Wednesday, September 22, 2010

Internet and Society - Swept into Superficiality

Smallwood reviews Carr's recent book "The Shallows - What the Internet Is Doing to Our Brains"
As was the case for books, the development of the Internet has had a powerful influence on the way we think...In today's world of Google and Wikipedia, one hardly needs to be able to remember anything at all...Sites such as Facebook allow us to maintain social groups that far exceed the size of those in pre-Internet society...Carr's radical message is that the volume of content that we can access is increasing with a trajectory that outstrips even the most optimistic rates of evolutionary change for the physical matter of our brains. Carr argues that faced with this blizzard of content, we can no longer engage in detailed and thoughtful analysis. Rather, the rapid expansion in information has been accompanied by an increasingly superficial level of analysis.

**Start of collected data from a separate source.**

(** C3 as stated fails: this scan has five distinct slice indices, two
    echoes are declared, and the run goes through: two spatial slices per
    echo, the files of slice index 5 in no manifest. *)
Lemma C3_counterexample :
  let env := Sample.env "/exam/7" Sample.scan_5_indices 2 3 in
  let r := concatenate_scan env "/exam/7" 2 Sample.world0 in
  Z.of_nat (distinct_count Sample.scan_5_indices.*2) `mod` 2 ≠ 0
  ∧ r.1 = Ok ()
  ∧ map_to_list (files r.2)
    = [("/exam/7/medata/_me1_infilelist",
        "/exam/7/i-3-a.dcm /exam/7/i-4-a.dcm");
       ("/exam/7/medata/_me0_infilelist",
        "/exam/7/i-1-a.dcm /exam/7/i-2-a.dcm")].
Proof. intros env r. split_and!; by vm_compute. Qed.

(** C4, as the code has it. No test compares the number of files of a
    slice index with the number of time points. A slice index of an echo
    block with fewer files than time points makes line 427 raise
    [IndexError] (list index out of range) before any manifest is
    written. More files than time points raise nothing: when every slice
    index of the blocks has at least [nTimePoints] files the manifests
    are written, from the first [nTimePoints] files of each. *)
Theorem C4_repeats_unchecked (env : Env) (scan_dir : string) (echoes : Z)
    (w : World) (index_list : list Z) :
  let me_dir := Str.path_join scan_dir ME_SUBDIR in
  let dicom_list := glob env (Str.path_join scan_dir "*.dcm") in
  let w2 := log_event (EvPoolMap dicom_list) (os_mkdir me_dir w).2 in
  let m := index_mapping_of dicom_list index_list in
  let g := geometry_of index_list m echoes in
  let placed := take (Z.to_nat (echoes * nSpatialSlices g)) (sorted_keys m) in
  extract_indices env dicom_list = Ok index_list →
  0 < echoes → Py.len index_list `mod` echoes = 0 →
  all_match dicom_list →
  echoes ≤ Z.of_nat (distinct_count index_list) →
  ((∃ i fs, i ∈ placed ∧ m !! i = Some fs ∧ Py.len fs < nTimePoints g) →
   order_files env scan_dir echoes w = (Raise IndexError_list_index, w2)
   ∧ concatenate_scan env scan_dir echoes w
     = (Raise IndexError_list_index, w2)
   ∧ files w2 = files w)
  ∧ ((∀ i fs, i ∈ placed → m !! i = Some fs → nTimePoints g ≤ Py.len fs) →
     is_Ok (order_files env scan_dir echoes w).1).
Proof.
  intros me_dir dicom_list w2 m g placed Hext He Hmod Hall Hsz.
  pose proof (extract_indices_length _ _ _ Hext) as Hlen.
  assert (echoes ≤ Z.of_nat (size m)) as Hsz'.
  { unfold m. by rewrite index_mapping_of_size. }
  pose proof (order_files_good env scan_dir echoes w index_list
                Hext He Hmod Hall Hsz') as Ho.
  fold dicom_list me_dir w2 m g in Ho.
  set (nSp := Z.to_nat (nSpatialSlices g)).
  pose proof (nSp_pos index_list m echoes He Hsz') as HnSp. fold g nSp in HnSp.
  assert (0 ≤ nSpatialSlices g) as Hnn.
  { unfold g, geometry_of. simpl. apply Z.div_pos; lia. }
  assert (Z.to_nat (echoes * nSpatialSlices g) = (Z.to_nat echoes * nSp)%nat)
    as Hprod.
  { unfold nSp. rewrite Z2Nat.inj_mul by lia. done. }
  split.
  - intros (i&fs&Hi&Hfs&Hshort).
    assert (comp_res (table g m) (Py.range echoes)
            = Raise IndexError_list_index) as Htab.
    { apply list_elem_of_lookup in Hi as [n Hn].
      apply lookup_take_Some in Hn as [Hn Hlt]. rewrite Hprod in Hlt.
      assert (0 ≤ nTimePoints g) as HnT.
      { unfold g, geometry_of. simpl. apply Z.div_pos; [apply len_nonneg|].
        apply Z.mul_pos_pos; [lia|]. apply Z.div_str_pos. lia. }
      apply (tables_Raise index_list m echoes He Hsz'
               (n / nSp) (length fs) (n `mod` nSp)).
      - apply Nat.Div0.div_lt_upper_bound. lia.
      - fold g. unfold Py.len in Hshort. lia.
      - fold g nSp. apply Nat.mod_upper_bound. lia.
      - fold g nSp. unfold entry.
        replace (n / nSp * nSp + n `mod` nSp)%nat with n.
        2:{ pose proof (Nat.div_mod_eq n nSp). lia. }
        rewrite Hn. simpl. rewrite Hfs. simpl.
        by apply lookup_ge_None. }
    rewrite Htab in Ho. split_and!; [done|by apply concatenate_scan_Raise|].
    apply no_write_no_popen.
  - intros Hlong.
    destruct (tables_Ok index_list m echoes He Hsz') as (tabs&Htabs&_).
    2:{ fold g in Htabs. rewrite Htabs in Ho. rewrite Ho. by eexists. }
    fold g nSp. intros e t x Hlt_e Hlt_t Hlt_x. unfold entry.
    destruct (lookup_lt_is_Some_2 (sorted_keys m) (e * nSp + x)) as [i Hi].
    { rewrite sorted_keys_length.
      pose proof (blocks_fit index_list m echoes He Hsz') as Hfit.
      fold g nSp in Hfit. nia. }
    rewrite Hi. simpl.
    assert (is_Some (m !! i)) as [fs Hfs].
    { apply elem_of_sorted_keys. by eapply list_elem_of_lookup_2. }
    rewrite Hfs. simpl. apply lookup_lt_is_Some_2.
    assert (i ∈ placed) as Hin.
    { apply list_elem_of_lookup. exists (e * nSp + x)%nat.
      apply lookup_take_Some. split; [done|]. rewrite Hprod. nia. }
    specialize (Hlong i fs Hin Hfs). unfold Py.len in Hlong. lia.
Qed.
(* ===== verification/Prelude.v ===== *)
(** * swe-daily-challenge, verified

    The repository is a set of small, independent programs, one per numbered
    directory: systems exercises in C, with some in C++ and Rust.  This
    library models each program the way its source is written and proves
    what makes it correct, together with the cases where it is not.

    ** How the programs are modelled

    - A machine integer is a [Z]; every operation that can leave its width
      is wrapped ([u8] .. [u64], [i32], [i64]).
    - Memory is a list of bytes or elements.  Reads and writes ([rd], [wr])
      outside it, division by zero, an unterminated string, a failed [assert]
      are values of type [fault]: a computation is a [res], [Ok] or [Fault].
      A theorem that gives [Ok] therefore says that the code stays within
      its memory, and a theorem that gives [Fault] exhibits undefined
      behaviour.
    - Programs that print are computations in the monad [M] over the list of
      what they print; the scheduler and the reactor thread states of their
      own.
    - Integers in memory go through the interface [ByteOrder]; what is proved
      of it holds for [LittleEndian] and [BigEndian] hosts.
    - The operating system, OpenSSL, the C library's allocator, contexts and
      [log] are arguments of the definitions, quantified over in the
      theorems.  Assumptions about them are hypotheses or the fields of a
      class, each with a concrete instance in a witness.
    - Programs that call such a system are computations in [TIO], which keeps
      the trace of calls and answers.
    - Threads are programs of atomic steps; what is proved holds for every
      interleaving of them.

    ** The files

    - [Prelude]: integers, faults, buffers, byte orders, the monads, the C
      [for] loop ([c_for]), C strings, tactics and hint databases.
    - [Arena] (01-arena_allocator): [arena_create], [arena_alloc],
      [arena_reset], [arena_destroy] on wrapping [size_t] arithmetic, and the
      stress test of main.c.  For requests that cannot wrap [size_t],
      allocation returns the least aligned address that fits and live blocks
      are disjoint over any run; the stress test passes; a request near
      [SIZE_MAX] is granted and moves the bump pointer back.
    - [Dns], [DnsResponse] (04-dns_query/main.c): the query encoder and the
      response parser with [main].  For names whose labels have 1 to 63
      characters the bytes sent are the RFC 1035 query; well-formed replies
      print their IPv4 records; [skip_name] is safe on any bytes; long
      labels, long names and truncated replies overrun, and an empty label
      cuts the name short.
    - [Treiber] (02-treiber_lock_free_stack/main.cpp): [push], [pop] and the
      destructor as the steps of threads on a shared heap.  The stack is
      linearizable; every node is in one place; a thread that runs alone
      returns; the destructor frees each node once.  [TreiberMain]: the
      producers, consumers and [main]; the stress test passes in every
      interleaving, and from every reachable state it can still finish.
    - [AesGcm] (03-aes_gcm_AEAD_nonce_reuse): [aes_gcm_encrypt] and
      [aes_gcm_decrypt] of aes_gcm.cpp over an interface of EVP calls, and
      main.cpp.  Round trip, authentication and the lines of [main] for any
      keystream and tag function; for any answers of the library, the order
      of the calls and the context that an error leaks.
    - [Sha256], [Hmac] (10-HMAC_length_extension/main.cpp): SHA-256 as a
      specification, with the standard's compression function to evaluate it;
      the attack forges the naive MAC for every key, its padding is the
      standard's below 512 MiB, and what [main] reports.
    - [Lsm] (08-LSM_tree/main.cpp): the tree refines a map through memory
      table, flushes and lookups, while files can be written and at most ten
      thousand are made; table files read back; a reopened directory gives
      the same values; a failed flush loses data.
    - [Ring] (13-heap_ring_buffer): for elements of at least one byte the ring
      refines a bounded queue and its destructor drops the live elements once
      each; for elements of no bytes [new] asks for an empty layout.
    - [Coro] (09-stackful_croutines_ucontext_t/main.c): the scheduler over
      the array of coroutines refines the round-robin run of a queue, and the
      output is an interleaving of the coroutines' own; a user context is
      what it resumes, a function or the rest of one.
    - [Elf] (12-elf-inspector/main.c): what is printed for a file whose bytes
      hold the tables, with the format's entry sizes, every way [main] ends, and the overreads.
    - [Reactor], [ReactorSpec] (06-epoll_reactor/reactor.c): the program over
      an interface of system calls with a trace of calls and answers; then
      the descriptor discipline of its whole run (every client registered),
      the echo of a client's data, the draining of the backlog and the
      protocol of its handlers, against the classes [Kernel], [Sockets] and
      [Backlog], which allow what the manual pages do: partial reads, short
      writes, failing calls, data and connections that arrive at any time.
    - [Jit] (07-JIT/main.c): the bytes emitted, run on a model of the four
      instructions they encode, compute 32-bit sum and product; the mapping
      is never writable and executable at once.
    - [Value] (05-gdb_python_pretty_printer): the tagged union as bytes, its
      constructors, and the printer of value_printer.py.
    - [Bloom] (11-bloom_filter/bloom.h): [contains] after any insertions,
      exactly; no false negatives.  [BloomMain]: the sizes the constructor
      derives, in IEEE-754 doubles, and main.cpp, whose outcome is decided by
      the number of probes covered.

    ** Fuel and bounds

    A loop that is not structural takes fuel and faults with [OutOfFuel]
    when it runs out.  [main] of [Coro] runs its scheduler with 17 turns, one
    more than the work of four workers; the theorems on the scheduler hold
    for any fuel above the work of the queue.  The symbol loop of [Elf] takes
    one more than the size of the mapping, since each round reads further on;
    [Elf.main_exits] shows it is never used up.  [skip_name] of [DnsResponse]
    moves forward in each round.  The reactor never ends: its rounds are
    those observed, and the theorems hold for any number of them; its client
    handler ends with fuel above the bytes its peer sends, and its accept
    loop with fuel above the connections that arrive.  [Lsm.decode] takes one
    more than the length of the file, since each entry takes eight bytes; its
    theorems bound a run by forty thousand operations, which make at most ten
    thousand files, the number the four digits of their names can order.  The
    padding loop of [Hmac] takes 64 rounds, as many as a block has bytes; the
    destructor of [Treiber] takes the number of nodes in the heap.  The
    consumers of [TreiberMain] loop for as long as the schedule lets them: its
    theorems are about every reachable state, and [can_finish] gives each a
    schedule that ends.

    ** What is not modelled

    The memory orders of the lock-free stack's atomics: its steps interleave
    in one total order.  The library functions [log], [exp], [pow] and
    OpenSSL's ciphers and hashes are interfaces.  Positions in a datagram and
    pointers into the mapping of [Elf] are unbounded: the first cannot
    overflow for the size of a datagram, and a pointer outside its object is
    undefined wherever it wraps to.  The formatting of [printf]
    and of streams beyond the values printed, and the registration code of
    the gdb printer, are left out. *)

From Stdlib Require Export ZArith Lia ZifyBool.
From stdpp Require Export base numbers list gmap strings option.

#[global] Open Scope Z_scope.

(** ** Tactics and hint databases of the development *)

Create HintDb dev.
Create Rewrite HintDb dev_simpl.
Create Rewrite HintDb len.

#[export] Hint Rewrite @length_app @length_take @length_drop @length_replicate
  @length_reverse @length_fmap @length_insert : len.

(** Arithmetic on the lengths of composed lists. *)
Ltac len := autorewrite with len; cbn [length]; lia.

(** Linear arithmetic with quotients and remainders by constants. *)
Ltac div_lia := Z.to_euclidean_division_equations; lia.

(** Case split on the innermost boolean or integer test of the goal. *)
Ltac case_if :=
  match goal with
  | |- context [if bool_decide ?P then _ else _] => destruct (bool_decide_reflect P)
  | |- context [if ?a <? ?b then _ else _] => destruct (Z.ltb_spec a b)
  | |- context [if ?a <=? ?b then _ else _] => destruct (Z.leb_spec a b)
  | |- context [if ?a =? ?b then _ else _] => destruct (Z.eqb_spec a b)
  | |- context [if ?b then _ else _] => destruct b eqn:?
  end.

(** Select the branch of a boolean test whose outcome [lia] can decide. *)
Ltac if_true :=
  cbv beta;
  match goal with
  | |- context [if ?c then _ else _] =>
      replace c with true by (symmetry; lia); cbn iota
  end.

Ltac if_false :=
  cbv beta;
  match goal with
  | |- context [if ?c then _ else _] =>
      replace c with false by (symmetry; lia); cbn iota
  end.

(** Weaken the predicate of the [Forall] hypothesis [H] to the goal's. *)
Ltac forall_mono H := revert H; apply Forall_impl.

(** Decide a conjunction of closed comparisons and equations by evaluation. *)
Ltac ground := repeat split; vm_compute; (reflexivity || discriminate).

(** ** Machine integers

    A [w]-bit unsigned integer is the [Z] in [0, 2^w); [wrap w] is the C
    conversion to it.  [swrap w] is the two's-complement conversion. *)

Definition wrap (w z : Z) : Z := z mod 2 ^ w.
Definition swrap (w z : Z) : Z := (z + 2 ^ (w - 1)) mod 2 ^ w - 2 ^ (w - 1).

Abbreviation u8 := (wrap 8).
Abbreviation u16 := (wrap 16).
Abbreviation u32 := (wrap 32).
Abbreviation u64 := (wrap 64).
Abbreviation i32 := (swrap 32).
Abbreviation i64 := (swrap 64).

(** Bitwise complement of a [w]-bit unsigned value. *)
Definition not_w (w z : Z) : Z := wrap w (Z.lnot z).
(* ===== verification/Jit.v ===== *)
(** * Jit

    07-JIT/main.c: machine code is written into an anonymous mapping, the
    mapping is made executable, and the code is called.  The processor is a
    model of the few register-form instructions emitted (Intel SDM vol. 2:
    MOV 89 /r, ADD 01 /r, IMUL 0F AF /r, RET C3); [mmap] and [mprotect] are
    the system's, their outcomes arguments of [main]. *)

From S2P Require Import Prelude.

(** ** The mapping *)

Record prot := mkProt { p_read : bool; p_write : bool; p_exec : bool }.

Record region := mkRegion { bytes : list Z; prot_of : prot }.

Definition JIT_SIZE : Z := 4096.

(** [code[off++] = b] *)
Definition emit (b : Z) (st : region * Z) : res (region * Z) :=
  let (r, off) := st in
  if p_write (prot_of r) then
    code ← wr (bytes r) off b;
    Ok (mkRegion code (prot_of r), off + 1)
  else Fault (BadProtection off).

Fixpoint emits (bs : list Z) (st : region * Z) : res (region * Z) :=
  match bs with
  | [] => Ok st
  | b :: bs' => st ← emit b st; emits bs' st
  end.

(** The bytes emitted for [add] and for [mul]. *)
Definition add_code : list Z := [0x89; 0xF8; 0x01; 0xF0; 0xC3].
Definition mul_code : list Z := [0x89; 0xF8; 0x0F; 0xAF; 0xC6; 0xC3].

(** ** The processor *)

(** The eight 32-bit registers, in encoding order. *)
Definition EAX : Z := 0.
Definition ESI : Z := 6.
Definition EDI : Z := 7.
Definition regs : Type := list Z.

Inductive instr :=
| Mov (dst src : Z)
| Add (dst src : Z)
| Imul (dst src : Z)
| Ret.

(** Register-direct ModRM byte: mod = 3, then [reg] and [rm]. *)
Definition modrm (reg rm : Z) : Z := Z.lor (Z.lor (Z.shiftl 3 6) (Z.shiftl reg 3)) rm.

Example modrm_bytes : modrm EDI EAX = 0xF8 /\ modrm ESI EAX = 0xF0 /\ modrm EAX ESI = 0xC6.
Proof. done. Qed.

Definition modrm_fields (b : Z) : option (Z * Z) :=
  if Z.shiftr b 6 =? 3 then Some (Z.land (Z.shiftr b 3) 7, Z.land b 7) else None.

(** The instruction at [pc] and the address after it; [None] for bytes
    outside the subset. *)
Definition decode (code : list Z) (pc : Z) : res (option (instr * Z)) :=
  op ← rd code pc;
  if op =? 0xC3 then Ok (Some (Ret, pc + 1))
  else if (op =? 0x89) || (op =? 0x01) then
    mb ← rd code (pc + 1);
    Ok ('(reg, rm) ← modrm_fields mb;
        Some (if op =? 0x89 then Mov rm reg else Add rm reg, pc + 2))
  else if op =? 0x0F then
    op2 ← rd code (pc + 1);
    if op2 =? 0xAF then
      mb ← rd code (pc + 2);
      Ok ('(reg, rm) ← modrm_fields mb; Some (Imul reg rm, pc + 3))
    else Ok None
  else Ok None.

Definition exec_instr (i : instr) (r : regs) : res regs :=
  match i with
  | Mov d s => v ← rd r s; wr r d v
  | Add d s => v ← rd r s; w ← rd r d; wr r d (u32 (w + v))
  | Imul d s => v ← rd r s; w ← rd r d; wr r d (u32 (i32 w * i32 v))
  | Ret => Ok r
  end.

(** Run from [pc] to the [Ret] that ends the function. *)
Fixpoint run (fuel : nat) (code : list Z) (pc : Z) (r : regs) : res regs :=
  match fuel with
  | O => Fault OutOfFuel
  | S fuel' =>
      d ← decode code pc;
      match d with
      | None => Fault (IllegalInstruction pc)
      | Some (Ret, _) => Ok r
      | Some (i, pc') => r ← exec_instr i r; run fuel' code pc' r
      end
  end.

(** A call through a function pointer of type [int ( * )(int, int)] under the
    System V convention: arguments in EDI and ESI, result in EAX.  [r] holds
    whatever the registers held. *)
Definition call2 (rg : region) (entry : Z) (r : regs) (a b : Z) : res Z :=
  if p_exec (prot_of rg) then
    r ← wr r EDI (u32 a);
    r ← wr r ESI (u32 b);
    r ← run 16 (bytes rg) entry r;
    v ← rd r EAX;
    Ok (i32 v)
  else Fault (BadProtection entry).

(** ** main *)

Inductive event :=
| Perror (what : string)
| Prot (p : prot)                        (* the mapping's protection from here on *)
| Result (name : string) (value : Z) (ok : bool)
| Munmap.

(** The code of the two functions, and their offsets. *)
Definition assemble (rg : region) : res (region * Z * Z) :=
  let off := 0 in
  let add_off := off in
  '(rg, off) ← emits add_code (rg, off);
  let mul_off := off in
  '(rg, off) ← emits mul_code (rg, off);
  Ok (rg, add_off, mul_off).

(** [mmap] gives the initial bytes of the mapping, if it succeeds;
    [mprotect_ok] tells whether [mprotect] does; [r] are the registers. *)
Definition main (mmap : option (list Z)) (mprotect_ok : bool) (r : regs)
    : res (Z * list event) :=
  match mmap with
  | None => Ok (1, [Perror "mmap"%string])
  | Some code =>
      let rw := mkProt true true false in
      '(rg, add_off, mul_off) ← assemble (mkRegion code rw);
      if negb mprotect_ok then Ok (1, [Prot rw; Perror "mprotect"%string])
      else
        let rx := mkProt true false true in
        let rg := mkRegion (bytes rg) rx in
        r_add ← call2 rg add_off r 3 4;
        r_mul ← call2 rg mul_off r 6 7;
        Ok (if (r_add =? 7) && (r_mul =? 42) then 0 else 1,
            [Prot rw; Prot rx; Result "add" r_add (r_add =? 7);
             Result "mul" r_mul (r_mul =? 42); Munmap])
  end.

Example jit_main_runs :
  main (Some (replicate 4096 0)) true (replicate 8 0) =
  Ok (0, [Prot (mkProt true true false); Prot (mkProt true false true);
          Result "add" 7 true; Result "mul" 42 true; Munmap]).
Proof. vm_compute. reflexivity. Qed.

(** ** Lemmas *)

Definition rw : prot := mkProt true true false.
Definition rx : prot := mkProt true false true.

Lemma emits_out bs out old :
  (length bs <= length old)%nat ->
  emits bs (mkRegion (out ++ old) rw, Z.of_nat (length out)) =
  Ok (mkRegion (out ++ bs ++ drop (length bs) old) rw, Z.of_nat (length out + length bs)).
Proof.
  revert out old. induction bs as [| b bs IH]; intros out [| o old] Hlen; cbn in Hlen; try lia.
  - cbn. by rewrite Nat.add_0_r.
  - cbn. by rewrite Nat.add_0_r.
  - cbn [emits emit prot_of p_write rw bytes]. rewrite wr_mid, !res_bind_Ok by done.
    specialize (IH (out ++ [b]) old). rewrite length_app, <- app_assoc in IH. cbn [app length] in IH.
    replace (Z.of_nat (length out) + 1) with (Z.of_nat (length out + 1)) by lia.
    rewrite IH by lia. rewrite <- app_assoc. cbn [app length drop]. do 3 f_equal. lia.
Qed.

Lemma assemble_ok code : 11 <= Z.of_nat (length code) ->
  assemble (mkRegion code rw) =
  Ok (mkRegion (add_code ++ mul_code ++ drop 11 code) rw, 0, 5).
Proof.
  intros Hlen. unfold assemble.
  pose proof (emits_out add_code [] code) as Hadd. cbn [app length Nat.add] in Hadd.
  change (Z.of_nat 0) with 0 in Hadd. rewrite Hadd by (cbn; lia). rewrite res_bind_Ok.
  pose proof (emits_out mul_code add_code (drop (length add_code) code)) as Hmul.
  rewrite Hmul by (rewrite length_drop; cbn; lia). rewrite res_bind_Ok, drop_drop. done.
Qed.

Lemma call_add rest r a b : length r = 8%nat ->
  call2 (mkRegion (add_code ++ rest) rx) 0 r a b = Ok (i32 (a + b)).
Proof.
  intros Hr. do 8 (destruct r as [| ? r]; [discriminate Hr |]). destruct r; [| discriminate Hr].
  transitivity (Ok (i32 (u32 (u32 a + u32 b)))); [reflexivity |].
  by rewrite wrap_add, swrap_wrap by lia.
Qed.

Lemma call_mul rest r a b : length r = 8%nat ->
  call2 (mkRegion (add_code ++ mul_code ++ rest) rx) 5 r a b = Ok (i32 (a * b)).
Proof.
  intros Hr. do 8 (destruct r as [| ? r]; [discriminate Hr |]). destruct r; [| discriminate Hr].
  transitivity (Ok (i32 (u32 (i32 (u32 a) * i32 (u32 b))))); [reflexivity |].
  by rewrite wrap_mul_swrap, wrap_mul, swrap_wrap by lia.
Qed.

(** ** Properties *)

(** C29. The machine code written into the mapping computes [int] addition
    and multiplication: whatever the mapping and the registers held before,
    calling the two entry points once the mapping is executable returns the
    32-bit two's-complement sum and product of the arguments; and before
    [mprotect] a call faults. *)
Theorem jit_functions_correct code r a b :
  11 <= Z.of_nat (length code) -> length r = 8%nat ->
  exists rg add_off mul_off,
    assemble (mkRegion code rw) = Ok (rg, add_off, mul_off) /\
    call2 (mkRegion (bytes rg) rx) add_off r a b = Ok (i32 (a + b)) /\
    call2 (mkRegion (bytes rg) rx) mul_off r a b = Ok (i32 (a * b)) /\
    is_ok (call2 rg add_off r a b) = false.
Proof.
  intros Hlen Hr. do 3 eexists. split; [by apply assemble_ok |].
  split; [by apply call_add | split; [by apply call_mul | done]].
Qed.

Lemma jit_functions_correct_witness :
  exists rg add_off mul_off,
    assemble (mkRegion (replicate 4096 0) rw) = Ok (rg, add_off, mul_off) /\
    call2 (mkRegion (bytes rg) rx) add_off (replicate 8 5) (2 ^ 31 - 1) 1 = Ok (i32 (2 ^ 31 - 1 + 1)) /\
    call2 (mkRegion (bytes rg) rx) mul_off (replicate 8 5) (2 ^ 31 - 1) 1 = Ok (i32 ((2 ^ 31 - 1) * 1)) /\
    is_ok (call2 rg add_off (replicate 8 5) (2 ^ 31 - 1) 1) = false.
Proof. apply (jit_functions_correct (replicate 4096 0) (replicate 8 5) (2 ^ 31 - 1) 1); ground. Defined.

Definition w_xor_x (e : event) : bool :=
  match e with Prot p => negb (p_write p && p_exec p) | _ => true end.

(** C30. [main] on every outcome of its system calls: it exits 1 with the
    failing call named when [mmap] or [mprotect] fails, and otherwise exits 0
    having reported 7 and 42 as correct; the mapping is never writable and
    executable at once. *)
Theorem main_correct mmap mprotect_ok r :
  (forall code, mmap = Some code -> Z.of_nat (length code) = JIT_SIZE) -> length r = 8%nat ->
  exists code trace, main mmap mprotect_ok r = Ok (code, trace) /\
    forallb w_xor_x trace = true /\
    match mmap, mprotect_ok with
    | None, _ => code = 1 /\ trace = [Perror "mmap"%string]
    | Some _, false => code = 1 /\ trace = [Prot rw; Perror "mprotect"%string]
    | Some _, true => code = 0 /\
        trace = [Prot rw; Prot rx; Result "add" 7 true; Result "mul" 42 true; Munmap]
    end.
Proof.
  intros Hmap Hr. unfold main. destruct mmap as [code |]; [| by do 2 eexists].
  specialize (Hmap code eq_refl). unfold JIT_SIZE in Hmap.
  change (mkProt true true false) with rw. rewrite assemble_ok by lia. rewrite res_bind_Ok.
  destruct mprotect_ok; [| by do 2 eexists]. cbn [negb bytes].
  change (mkProt true false true) with rx.
  rewrite call_add, res_bind_Ok, call_mul, res_bind_Ok by done. by do 2 eexists.
Qed.

Lemma main_correct_witness :
  exists code trace, main (Some (replicate 4096 204)) true (replicate 8 9) = Ok (code, trace) /\
    forallb w_xor_x trace = true /\ code = 0 /\
    trace = [Prot rw; Prot rx; Result "add" 7 true; Result "mul" 42 true; Munmap].
Proof.
  apply (main_correct (Some (replicate 4096 204)) true (replicate 8 9)); [| reflexivity].
  intros code [= <-]. vm_compute. reflexivity.
Defined.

Carr also proposes that the Internet's influence on our cognition is amplified by its design. One of Google's stated aims is to make knowledge as accessible as possible. In sharp contrast to authors such as Tolstoy or Steinbeck who demanded studious attention from their readers, the Internet aims to deliver an information fix with minimal effort...Search engines are not only experts in providing content, they are also experts in what we want...unlike books, which yielded cultural change that emphasized concentration and disciplined thought, the Internet (either by design or accident) is creating a society that specializes in the superficial.